▸ Problem details
Give back exactly the lines of the entries below from the line with "Definition emit (e" to the line with "Definition draw (w", inclusive, and only those.
*** The records ***
(** C5: a buy signal that finds the engine flat (after covering a short, if
    there was one) and the cash below trade value plus commission opens
    nothing: the bar completes without an exception, and trade log, cash,
    position quantity and average entry price are those left by the covering
    leg (those before the bar when there was no short). *)
Theorem insufficient_funds_no_op {S : Type} `{BaseStrategy S}
    (self : Backtester S) (i : nat) (timestamp : Z) (st : BacktesterState)
    (c px : Q) :
  signal (positions_df st i) = Some "buy" →
  getitem (iloc (ohlcv_data self) i) "close" = Ok c →
  _get_execution_price self i (Some "buy") = Ok (Some px) →
  let covered := (cover_short self timestamp px (snapshot i c st)).2 in
  current_position_qty covered == 0 →
  current_cash covered
    < default_position_size self * px
      + _calculate_commission self (default_position_size self * px) →
  open_long self timestamp px c covered = covered ∧
  ∃ st', process_bar self i timestamp st = (Ok (), st') ∧
         trade_log st' = trade_log covered ∧
         current_cash st' = current_cash covered ∧
         current_position_qty st' = current_position_qty covered ∧
         avg_entry_price st' = avg_entry_price covered ∧
         (0 <= current_position_qty st → account st' = account st).
Proof.
  intros Hsig Hclose Hpx covered Hflat Hcash.
  pose proof (open_long_insufficient self timestamp px c covered Hcash) as Hopen.
  split; [done|].
  rewrite process_bar_unfold, Hclose, Hsig, Hpx, handle_signal_buy.
  fold covered. rewrite Hopen. eexists. split; [done|]. simpl.
  repeat split; try done.
  intros Hnonneg. subst covered. unfold cover_short.
  assert (Qlt_bool (current_position_qty (snapshot i c st)) 0 = false) as ->.
  { apply Qlt_bool_false.
    destruct (account_fields _ _ (account_snapshot i c st)) as (_ & _ & -> & _).
    done. }
  simpl. apply account_snapshot.
Qed.
(** X13: a page that is scraped twice in a row changes nothing the
    second time: when the shared dictionary has distinct keys and the
    div loop of the page returns, the dictionary after two runs of
    [extract_part_numbers_and_chroma] is the dictionary after one. *)
Theorem merging_a_page_twice
    (render : string -> result string) (soup : Soup) (temp : dict)
    (s : Store) :
  wf (part_numbers_data s) ->
  page_records render soup = Ok temp ->
  let once := fst (extract_part_numbers_and_chroma render
                     (find_all_div soup "product-type") soup s) in
  let twice := fst (extract_part_numbers_and_chroma render
                      (find_all_div soup "product-type") soup once) in
  part_numbers_data twice = part_numbers_data once.
Proof.
  intros Hwf Hrec. cbv zeta. rewrite !extract_run, Hrec. simpl.
  apply update_idempotent; trivial. now apply page_records_wf in Hrec.
Qed.

(** ** Divs without a product table *)

Lemma find_rev_none {A} (p : A -> bool) (l : list A) :
  forallb (fun x => negb (p x)) l = true -> find p (rev l) = None.
Proof.
  intros H. destruct (find p (rev l)) as [x|] eqn:E; trivial.
  apply find_some in E as [Hin Hp]. apply in_rev in Hin.
  rewrite forallb_forall in H. specialize (H x Hin). now rewrite Hp in H.
Qed.
(** *** The world: session state, clock and effects *)

Inductive effect :=
| Warning (msg : Py.str)                       (* st.warning(msg) *)
| Sleep (secs : Q)                             (* time.sleep(secs) *)
| Request (issued : Q) (attempt : nat)
          (conversation input agent : Py.str). (* responses.create(...) *)

Record world := World {
  in_flight : option bool;     (* st.session_state.get("in_flight") *)
  last_request : option Q;     (* st.session_state.get("last_request") *)
  clock : Q;                   (* datetime.utcnow(), in seconds *)
  draws : nat;                 (* calls of random.random() so far *)
  log : list effect            (* effects so far, the newest first *)
}.

(** Truth value of [st.session_state.get("in_flight")]. *)
Definition truthy (v : option bool) : bool :=
  match v with Some b => b | None => false end.

Definition set_in_flight (b : bool) (w : world) : world :=
  World (Some b) (last_request w) (clock w) (draws w) (log w).

Definition set_last_request (t : Q) (w : world) : world :=
  World (in_flight w) (Some t) (clock w) (draws w) (log w).

Definition emit (e : effect) (w : world) : world :=
  World (in_flight w) (last_request w) (clock w) (draws w) (e :: log w).

(** Time passing without the program doing anything. *)
Definition elapse (secs : Q) (w : world) : world :=
  World (in_flight w) (last_request w) (clock w + secs) (draws w) (log w).

(** [time.sleep(secs)] *)
Definition sleep (secs : Q) (w : world) : world :=
  elapse secs (emit (Sleep secs) w).

Definition draw (w : world) : world :=
  World (in_flight w) (last_request w) (clock w) (S (draws w)) (log w).

(** [st.warning(msg)] *)
Definition warning (msg : Py.str) (w : world) : world :=
  emit (Warning msg) w.

Definition is_request (e : effect) : bool :=
  match e with Request _ _ _ _ _ => true | _ => false end.

(** Number of network attempts made so far. *)
Definition attempts (w : world) : nat :=
  List.length (List.filter is_request (log w)).

(** [a < b] on two numbers. *)
Definition Qltb (a b : Q) : bool := negb (Qle_bool b a).

(** *** Rate limit helpers *)

(** [delay = min(20, 0.8 * (2 ** attempt))] and
    [delay *= (0.75 + random.random() * 0.5)]: the argument of
    [time.sleep] in [backoff_sleep], [r] being the value of
    [random.random()], for the attempts whose power of two is a float. *)
Definition backoff_delay (attempt : nat) (r : Q) : Q :=
  let delay := Qmin 20 (0.8 * inject_Z (2 ^ Z.of_nat attempt)) in
  delay * (0.75 + r * 0.5).

(** [now = utcnow(); last = session_state.get("last_request")];
    [if last: diff = now - last; if diff < MIN: sleep(MIN - diff)];
    [session_state["last_request"] = utcnow()] *)
Definition throttle_guard (w : world) : world :=
  let now := clock w in
  let w :=
    match last_request w with
    | Some last =>
        let diff := now - last in
        if Qltb diff MIN_SECONDS_BETWEEN_REQUESTS
        then sleep (MIN_SECONDS_BETWEEN_REQUESTS - diff) w
        else w
    | None => w
    end in
  set_last_request (clock w) w.
(** The completion of the [try] block for a settled request: the parsed
    payload, or the error thrown on the way. *)
Definition settle (reply : result Response) : result value :=
  match reply with
  | Throw e => Throw e
  | Ok response =>
      if status response =? 429 then Throw (Error rate_limit_message)
      else if negb (ok response) then
        Throw (Error ("HTTP " +:+ pretty (status response) +:+ ": " +:+ statusText response))
      else json response
  end.

(** The world after the cache check: a clock reading is taken when an
    entry is found. *)
Definition checked (w : World) (key : string) : World :=
  match sensorTowerCache w !! key with
  | Some _ => mkWorld (sensorTowerCache w) (S (clock_reads w)) (requests w)
  | None => w
  end.

(** The entry under [key] is present and younger than [CACHE_DURATION] at
    the next clock reading. *)
Definition valid_entry (w : World) (key : string) : option CacheEntry :=
  match sensorTowerCache w !! key with
  | Some entry =>
      if clock env (clock_reads w) - timestamp entry <? CACHE_DURATION
      then Some entry else None
  | None => None
  end.

End CacheVocabulary.

Section BatchVocabulary.
Context {host : Host} (env : Env) {Id : Type} (p : Platform Id).
Context (includeCompetitors : bool) (country : option string).

(** The [try] block of the loop body: fetch, extract, drop competitors. *)
Definition attempt (i : Id) : M Extracted :=
  rawData ← callSensorTowerAPI env (endpoint_of p i) (cacheKey_of p i) country;
  essentialData ← lift (extractEssentialRevenueData rawData (platform_name p) (id_value p i));
  lift (drop_competitors includeCompetitors essentialData).

(** The element of [results] for a completion of the [try] block. *)
Definition recorded (i : Id) (r : result Extracted) : BatchEntry Id :=
  match r with
  | Ok d => EntryOk i d
  | Throw e => EntryFailed i (err_message e)
  end.
(** UPDATE nodes SET ... WHERE id = ... RETURNING *, read with [.single()]. *)
Definition update_node_by_id (i : string) (u : node_updates) (db : database)
  : sql_result (database * node_row) :=
  let rows := map (fun r => if n_id r =? i then apply_updates u r else r) (nodes db) in
  if node_id_exists db i && negb (tool_exists db (supplied (u_tool_id u) None)) then
    raise "insert or update on table nodes violates foreign key constraint nodes_tool_id_fkey"
  else
    r <-- single (filter (fun r => n_id r =? i) rows) ;;
    inr (with_nodes db rows, r).

(** SELECT node_type FROM nodes WHERE id = ..., read with [.single()]. *)
Definition select_node_type_by_id (i : string) (db : database)
  : sql_result (database * string) :=
  t <-- single (map n_node_type (filter (fun r => n_id r =? i) (nodes db))) ;;
  inr (db, t).

(** DELETE FROM nodes WHERE id = ... *)
Definition delete_node_by_id (i : string) (db : database)
  : sql_result (database * unit) :=
  rows <-- delete_from_nodes (fun r => n_id r =? i) (nodes db) ;;
  inr (with_nodes db rows, tt).

(** DELETE FROM edges WHERE id = ... *)
Definition delete_edge_by_id (i : string) (db : database)
  : sql_result (database * unit) :=
  inr (with_edges db (filter (fun r => negb (e_id r =? i)) (edges db)), tt).

Definition call_save_flow (now : nat) (p_project_id : string)
    (p_nodes : list json_node) (p_edges : list json_edge) (db : database)
  : sql_result (database * unit) :=
  db' <-- save_flow now p_project_id p_nodes p_edges db ;;
  inr (db', tt).

(** UPDATE projects SET updated_at = ... WHERE id = ... RETURNING *. *)
Definition update_project_by_id (updated_at : nat) (i : string) (db : database)
  : sql_result (database * project_row) :=
  let db' := touch_project updated_at i db in
  r <-- single (filter (fun p => p_id p =? i) (projects db')) ;;
  inr (db', r).

(** ** The client *)

Inductive request :=
| select_nodes (project_id : string)
| select_edges (project_id : string)
| select_node_type (id : string)
| update_nodes (id : string) (updates : node_updates)
| delete_nodes (id : string)
| delete_edges (id : string)
| rpc_save_flow (p_project_id : string) (p_nodes : list json_node)
    (p_edges : list json_edge)
| update_projects (id : string).

(** What a session can see and change: the durable store and its clock, the
    fate of the requests still to come ([Some msg] is a request that never
    reaches the store), the requests sent so far and the console. *)
Record world := {
  w_db : database;
  w_clock : nat;
  w_net : list (option string);
  w_requests : list request;
  w_console : list string
}.

Definition M (A : Type) : Type := world -> A * world.

Definition ret {A : Type} (a : A) : M A := fun w => (a, w).

Definition bind {A B : Type} (c : M A) (k : A -> M B) : M B :=
  fun w => let (a, w') := c w in k a w'.
(** * Key management of encrypted datasets: lib/libzfs/libzfs_crypto.c

    A shallow embedding of the user-key handling of libzfs (key material
    acquisition and validation, key derivation with PBKDF2, the
    create / clone / rewrap property rules, key loading with retry and the
    recursive loader), followed by the properties proved about it.

    Conventions.
    - A byte is a [Z] in [0, 256); a buffer is a [list Z].
    - [uint64_t] property values (encryption, keyformat, keystatus, ...) are
      kept as [Z] with the enumeration constants of the headers.
    - A C function returning an [int] error code and writing through
      out-parameters becomes a computation in the monad [M]: it threads the
      [world] (terminal, files, library handle, storage layer) and ends in
      [Ok v], in [Err errno], or in [Undef] when the C code would read or
      write outside a buffer. *)

From Stdlib Require Import ZArith List Bool Lia.
From Stdlib Require String Ascii.
Import ListNotations String.StringSyntax.
Local Open Scope Z_scope.

Abbreviation string := String.string.
Delimit Scope string_scope with string.
Local Open Scope string_scope.

(** ** Bytes and buffers *)

Definition byte_of (x : Z) : Z := x mod 256.

Definition xor_bytes (a b : list Z) : list Z :=
  map (fun p => Z.lxor (fst p) (snd p)) (combine a b).

Definition zeros (n : nat) : list Z := repeat 0 n.

(** Big-endian and little-endian images of fixed-width integers, as they lie
    in memory after [htobe32] and [LE_64]. *)
Definition BE32 (x : Z) : list Z :=
  [ byte_of (Z.shiftr x 24); byte_of (Z.shiftr x 16);
    byte_of (Z.shiftr x 8); byte_of x ].

Definition LE64 (x : Z) : list Z :=
  [ byte_of x; byte_of (Z.shiftr x 8); byte_of (Z.shiftr x 16);
    byte_of (Z.shiftr x 24); byte_of (Z.shiftr x 32); byte_of (Z.shiftr x 40);
    byte_of (Z.shiftr x 48); byte_of (Z.shiftr x 56) ].

Definition bytes_of_string (s : string) : list Z :=
  map (fun c => Z.of_nat (Ascii.nat_of_ascii c)) (String.list_ascii_of_string s).

(** ** HMAC-SHA1

    Modelled from the spec: HMAC-SHA1 (FIPS 180-4, RFC 2104), the
    pseudo-random function the spec names for PBKDF2.  The function that
    computes it for the library, [crypto_mac] of the ICP module, is not
    under the source of this file and stays a parameter of the library; the
    functions of this module are what it is compared with. *)
Module SHA1.

Definition w32 (x : Z) : Z := x mod 2 ^ 32.
Definition add32 (x y : Z) : Z := w32 (x + y).
Definition rotl (n x : Z) : Z :=
  w32 (Z.lor (Z.shiftl x n) (Z.shiftr x (32 - n))).
Definition not32 (x : Z) : Z := Z.lxor x (2 ^ 32 - 1).

Definition word_of_bytes (b : list Z) : Z :=
  fold_left (fun acc x => acc * 256 + x) b 0.

Fixpoint words_of_bytes (n : nat) (b : list Z) : list Z :=
  match n with
  | O => []
  | S n' => word_of_bytes (firstn 4 b) :: words_of_bytes n' (skipn 4 b)
  end.

(** Padding: a 1 bit, zeros up to 56 mod 64, the bit length on 64 bits. *)
Definition pad (msg : list Z) : list Z :=
  let len := Z.of_nat (length msg) in
  let k := (55 - len) mod 64 in
  msg ++ [128] ++ zeros (Z.to_nat k)
      ++ BE32 (Z.shiftr (8 * len) 32) ++ BE32 (8 * len).
(** What line 115 shows, for a total [T] and a stored elapsed time [E]. *)
Lemma left_value (T : Z) (E : Q) :
  (0 <= T < 2 ^ 53)%Z -> isDouble E -> 0 <= E -> E < pow2 1024 ->
  left T E = Some (Z.max 0 (Qceiling (round (inject_Z T - E)))).
Proof.
  intros HT HE H0 Hfin. unfold left, sub.
  assert (HTd : isDouble (inject_Z T)) by (apply isDouble_Z; lia).
  assert (T0 : 0 <= inject_Z T).
  { change 0 with (inject_Z 0). rewrite <- Zle_Qle. lia. }
  assert (T1 : inject_Z T < pow2 1024).
  { apply Qlt_trans with (y := pow2 53); [ | now apply pow2_lt ].
    rewrite pow2_Z by lia. rewrite <- Zlt_Qlt. lia. }
  destruct (round_between (- E) (inject_Z T - E) (inject_Z T)) as [R1 R2];
    [ now apply isDouble_opp | exact HTd | split; Lqa.lra | ].
  rewrite round64_finite; [ reflexivity | ].
  apply Qabs_case; intros _; Lqa.lra.
Qed.

Lemma left_spec (T : Z) (E : Q) :
  (0 <= T < 2 ^ 53)%Z -> isDouble E -> 0 <= E ->
  let v := Z.max 0 (Qceiling (round (inject_Z T - E))) in
  let exact := Z.max 0 (Qceiling (inject_Z T - E)) in
  (0 <= v)%Z /\ (exact - 1 <= v <= exact)%Z /\ (v = 0%Z <-> inject_Z T <= E).
Proof.
  intros HT HE H0 v exact.
  set (x := inject_Z T - E) in *. set (r := round x) in *.
  assert (T0 : 0 <= inject_Z T).
  { change 0 with (inject_Z 0). rewrite <- Zle_Qle. lia. }
  assert (Hneg : x <= 0 -> v = 0%Z).
  { intros Hx. pose proof (Qceiling_nonpos r (round_nonpos x Hx)).
    unfold v. lia. }
  assert (Hpos : 0 < x -> (1 <= v)%Z).
  { intros Hx.
    assert (D : pow2 (-1074) <= x).
    { apply diff_at_least_tiny; [ exact HE | unfold x in Hx; Lqa.lra ]. }
    pose proof (round_le _ _ D) as R. fold r in R.
    rewrite (round_pow2 (-1074)) in R by lia.
    pose proof (pow2_pos (-1074)).
    assert (0 < r) by Lqa.lra.
    pose proof (Qceiling_pos r H1). unfold v. lia. }
  split; [ unfold v; lia | ]. split; [ split | split ].
  - destruct (Qlt_le_dec 0 x) as [Hx | Hx].
    + pose proof (Qfloor_le x) as F.
      assert (F0 : (0 <= Qfloor x)%Z).
      { change 0%Z with (Qfloor 0). apply Qfloor_resp_le. Lqa.lra. }
      assert (F1 : (Qfloor x <= T)%Z).
      { rewrite <- (Qfloor_Z T). apply Qfloor_resp_le. unfold x. Lqa.lra. }
      assert (Fd : round (inject_Z (Qfloor x)) == inject_Z (Qfloor x))
        by (apply round_Z; lia).
      pose proof (round_le _ _ F) as R. fold r in R. rewrite Fd in R.
      pose proof (Qceiling_resp_le _ _ R) as C. rewrite Qceiling_Z in C.
      pose proof (Qceiling_lt x) as L.
      assert ((Qceiling x - 1 <= Qfloor x)%Z).
      { rewrite <- (Qfloor_Z (Qceiling x - 1)). apply Qfloor_resp_le. Lqa.lra. }
      unfold v, exact. lia.
    + pose proof (Qceiling_nonpos x Hx). pose proof (Hneg Hx).
      unfold exact. lia.
  - destruct (Qlt_le_dec 0 x) as [Hx | Hx].
    + pose proof (Qle_ceiling x) as C.
      assert (C0 : (1 <= Qceiling x)%Z) by now apply Qceiling_pos.
      assert (C1 : (Qceiling x <= T)%Z).
      { rewrite <- (Qceiling_Z T). apply Qceiling_resp_le. unfold x. Lqa.lra. }
      assert (Cd : round (inject_Z (Qceiling x)) == inject_Z (Qceiling x))
        by (apply round_Z; lia).
      pose proof (round_le _ _ C) as R. fold r in R. rewrite Cd in R.
      pose proof (Qceiling_resp_le _ _ R) as C2. rewrite Qceiling_Z in C2.
      unfold v, exact. lia.
    + pose proof (Hneg Hx). unfold exact. lia.
  - intros Hv. destruct (Qlt_le_dec E (inject_Z T)) as [L | L]; [ | exact L ].
    assert (0 < x) by (unfold x; Lqa.lra). pose proof (Hpos H). lia.
  - intros L. apply Hneg. unfold x. Lqa.lra.
Qed.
*** End of The records ***
▸ Result for this exercise
Definition emit (e : effect) (w : world) : world :=
  World (in_flight w) (last_request w) (clock w) (draws w) (e :: log w).

(** Time passing without the program doing anything. *)
Definition elapse (secs : Q) (w : world) : world :=
  World (in_flight w) (last_request w) (clock w + secs) (draws w) (log w).

(** [time.sleep(secs)] *)
Definition sleep (secs : Q) (w : world) : world :=
  elapse secs (emit (Sleep secs) w).

Definition draw (w : world) : world :=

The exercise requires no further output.